The regressed value $y$ is a linear function of the input variables ($x_1 \ldots x_d$). $$ y = c_0 + c_1 x_1 + \ldots + c_d x_d$$
The predicted probability of a given class is a linear function of the input variables. $$ p(Y=y) = c_0 + c_1 x_1 + \ldots + c_d x_d$$ where $c_i$ are some coefficients that we may need to figure out from the data.

It may not seem so at first, but the natural language to talk about these models (and most of the fancier ones built on top of them) is linear algebra, because linear functions are very naturally represented using matrices.

Linear Algebra - The Basics¶

Vectors
- notation, dimensions
- column (default), row
- dot product (relation to correlation/covariance)
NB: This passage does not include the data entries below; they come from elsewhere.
(** C32: A service created through the dialog is on the page after the
    reload.  On a dashboard showing the page of [u] with nothing in flight,
    when the create dialog has created a row of [u] and calls
    [onSuccess={loadUserServices}], the component sends exactly one
    [getUserServices()]; once it is served and delivered, the page shows
    the store's rows of [u], the new one last (spec 4.1: after a create the
    items reflect the new entity, here through an explicit reload). *)
Theorem dialog_created_shown (w : world) (u : User.t) (created : Service.t) :
  page_user w = Some u -> pending w = [] -> Service.user_id created = User.id u ->
  exists w', dash_run w [EvDialogSuccess created; EvServe 0 true; EvDeliver 0] = Some w' /\
    store w' = store_create (store w) created /\
    userServices w' = store_user_services (store w) (User.id u) ++ [created] /\
    pending w' = [] /\ trace w' = trace w ++ [Request (GetUserServices (User.id u))].
Proof.
  intros Hpu Hp Hown. destruct (page_user_Some w u Hpu) as (Hm & a & Ha & Hl & Hu).
  destruct w as [m sa us sd p st tr]; simpl in *; subst.
  exists (mk_world true (Some a) (store_user_services (store_create st created) (User.id u)) sd []
            (store_create st created) (tr ++ [Request (GetUserServices (User.id u))])).
  split; [simpl; rewrite Hpu, bool_decide_true by done; reflexivity |].
  simpl. split_and!; try done. by apply store_user_services_create.
Qed.

(** ** Witnesses *)

Lemma demo_loaded_page_user : page_user demo_loaded = Some demo_user.
Proof. reflexivity. Qed.

Lemma delete_confirmed_reloads_witness :
  exists w', dash_run demo_loaded [EvClickDelete "s-1" true; EvServe 0 true; EvDeliver 0;
                                   EvServe 0 true; EvDeliver 0] = Some w' /\
    userServices w' = store_user_services (store_delete (store demo_loaded) "s-1") "u-1" /\
    ("s-1" ∉ (Service.id <$> userServices w')) /\
    pending w' = [] /\ store w' = store_delete (store demo_loaded) "s-1" /\
    trace w' = trace demo_loaded ++ [ConfirmPrompt confirm_msg; Request (DeleteService "s-1");
                                    Request (GetUserServices "u-1")].
Proof.
  apply (delete_confirmed_reloads demo_loaded demo_user "s-1");
    [reflexivity | vm_compute; set_solver | reflexivity].
Defined.

Lemma delete_declined_noop_witness :
  exists w', dash_step demo_loaded (EvClickDelete "s-2" false) = Some w' /\
    userServices w' = userServices demo_loaded /\ pending w' = pending demo_loaded /\
    store w' = store demo_loaded /\ trace w' = trace demo_loaded ++ [ConfirmPrompt confirm_msg].
Proof. apply (delete_declined_noop demo_loaded demo_user "s-2"); [reflexivity | vm_compute; set_solver]. Defined.

(** Deleting ["s-1"] of the loaded demo page, then the reload, fail in
    turn: ["s-1"] is still on the page after the store has dropped it. *)
Lemma delete_failures_keep_list_witness :
  dash_run demo_loaded [EvClickDelete "s-1" true; EvServe 0 true; EvDeliver 0; EvServe 0 false; EvDeliver 0] =
    Some (mk_world true (Some demo_auth) demo_rows false [] [demo_service "s-2"]
            (trace demo_loaded ++ [ConfirmPrompt confirm_msg; Request (DeleteService "s-1");
                                   Request (GetUserServices "u-1")])).
Proof.
  destruct (delete_failures_keep_list demo_loaded demo_user "s-1") as [_ H];
    [reflexivity | vm_compute; set_solver | reflexivity | rewrite H; vm_compute; reflexivity].
Defined.

Lemma signed_out_redirects_witness :
  exists w', dash_step (mount (mk_auth None true) demo_rows) (EvAuth (mk_auth None false)) = Some w' /\
    trace w' = trace (mount (mk_auth None true) demo_rows) ++ [Navigate "/login"] /\
    mounted w' = false /\ pending w' = pending (mount (mk_auth None true) demo_rows) /\
    Dashboard_render (mk_auth None false) None w' = Nothing.
Proof.
  apply (signed_out_redirects _ (mk_auth None true)); [reflexivity | reflexivity | discriminate].
Defined.

Lemma sign_in_loads_once_witness :
  exists w', dash_step (mount (mk_auth None true) demo_rows) (EvAuth demo_auth) = Some w' /\
    trace w' = trace (mount (mk_auth None true) demo_rows) ++ [Request (GetUserServices "u-1")] /\
    pending w' = pending (mount (mk_auth None true) demo_rows) ++
                 [mk_inflight (GetUserServices "u-1") KSetUserServices None] /\
    dash_step w' (EvAuth demo_auth) = Some w'.
Proof.
  apply (sign_in_loads_once _ (mk_auth None true) demo_user); [reflexivity | reflexivity | discriminate].
Defined.

Lemma double_delete_two_requests_witness :
  exists w', dash_run demo_loaded [EvClickDelete "s-1" true; EvClickDelete "s-1" true] = Some w' /\
    trace w' = trace demo_loaded ++ [ConfirmPrompt confirm_msg; Request (DeleteService "s-1");
                                     ConfirmPrompt confirm_msg; Request (DeleteService "s-1")] /\
    pending w' = pending demo_loaded ++
      [mk_inflight (DeleteService "s-1") (KReloadAfterDelete "u-1") None;
       mk_inflight (DeleteService "s-1") (KReloadAfterDelete "u-1") None].
Proof.
  apply (double_delete_two_requests demo_loaded demo_user "s-1"); [reflexivity | vm_compute; set_solver].
Defined.

Lemma drain_settles_witness :
  pending (drain 4 (default demo_loaded (dash_run demo_loaded [EvClickDelete "s-1" true; EvDialogSuccess (demo_service "s-3")]))) = [].
Proof. apply drain_settles; [vm_compute; repeat constructor | vm_compute; lia]. Defined.

Lemma dashboard_page_cards_witness :
  exists cs empty,
    Dashboard_render demo_auth None demo_loaded =
      Page ("Welcome back, " +:+ welcome_name None demo_user) cs empty (showCreateDialog demo_loaded) /\
    Forall2 (fun c s => card_key c = Service.id s /\ card_on_delete c = Some (Service.id s) /\
                        card_on_view c = None /\ card_on_edit c = None) cs (userServices demo_loaded) /\
    (empty = true <-> userServices demo_loaded = []).
Proof. apply (dashboard_page_cards demo_auth None demo_loaded demo_user); reflexivity. Defined.

(** Signed out while the delete of ["s-1"] is served but not delivered:
    the left page still sends [getUserServices()]. *)
Lemma unmounted_delete_still_reloads_witness :
  exists w1 w2 w3,
    dash_step demo_signed_out (EvDeliver 0) = Some w1 /\
    trace w1 = trace demo_signed_out ++ [Request (GetUserServices "u-1")] /\
    dash_step w1 (EvServe 0 true) = Some w2 /\
    dash_step w2 (EvDeliver 0) = Some w3 /\
    mounted w3 = false /\ userServices w3 = userServices demo_signed_out /\ pending w3 = [].
Proof.
  apply (unmounted_delete_still_reloads demo_signed_out 0 "u-1" "s-1"); vm_compute; reflexivity.
Defined.

(** Creating ["s-3"] on the loaded demo page: it is shown after the reload. *)
Lemma dialog_created_shown_witness :
  exists w', dash_run demo_loaded [EvDialogSuccess (demo_service "s-3"); EvServe 0 true; EvDeliver 0] = Some w' /\
    store w' = store_create (store demo_loaded) (demo_service "s-3") /\
    userServices w' = store_user_services (store demo_loaded) "u-1" ++ [demo_service "s-3"] /\
    pending w' = [] /\ trace w' = trace demo_loaded ++ [Request (GetUserServices "u-1")].
Proof. apply (dialog_created_shown demo_loaded demo_user); reflexivity. Defined.

End Dashboard.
Exercise: Compute the dot product: $$\begin{bmatrix}1 \\ 2 \\ 3\end{bmatrix} \cdot \begin{bmatrix}6 \\ 3 \\ 0\end{bmatrix}$$

Exercise: Given a vector $v$, write an expression that represents the sum of the squares of its elements.

Matrices¶

notation, dimensions
transpose
addition
matrix-vector multiplication
- element view
- column view
- row view
- dimension transformation machine view

Exercise: In non-mathematical terms, what does the following matrix do when multiplied by a given 3-vector? $$\begin{bmatrix}0 & 0 & 1\\ 0 & 1 & 0 \\ 1 & 0 & 0\end{bmatrix}$$

matrix-matrix multiplication

Exercise: For each of the following, say whether there's a dimension mismatch; if not, give the dimensions of the result.

$A_{200 \times 200} \hspace{.2em} x_{200 \times 1}$
$A_{2 \times 3} \hspace{.2em} B_{3 \times 7} \hspace{.2em} x_{7 \times 1}$
$A_{200 \times 300} \hspace{.2em} B_{200 \times 300} \hspace{.2em} C_{300 \times 4}$
$(A_{200 \times 300} \hspace{.2em})^T B_{200 \times 300} \hspace{.2em} C_{300 \times 4}$

Exercise: Write the dot product of two column vectors $v_1$ and $v_2$ as a matrix multiplication.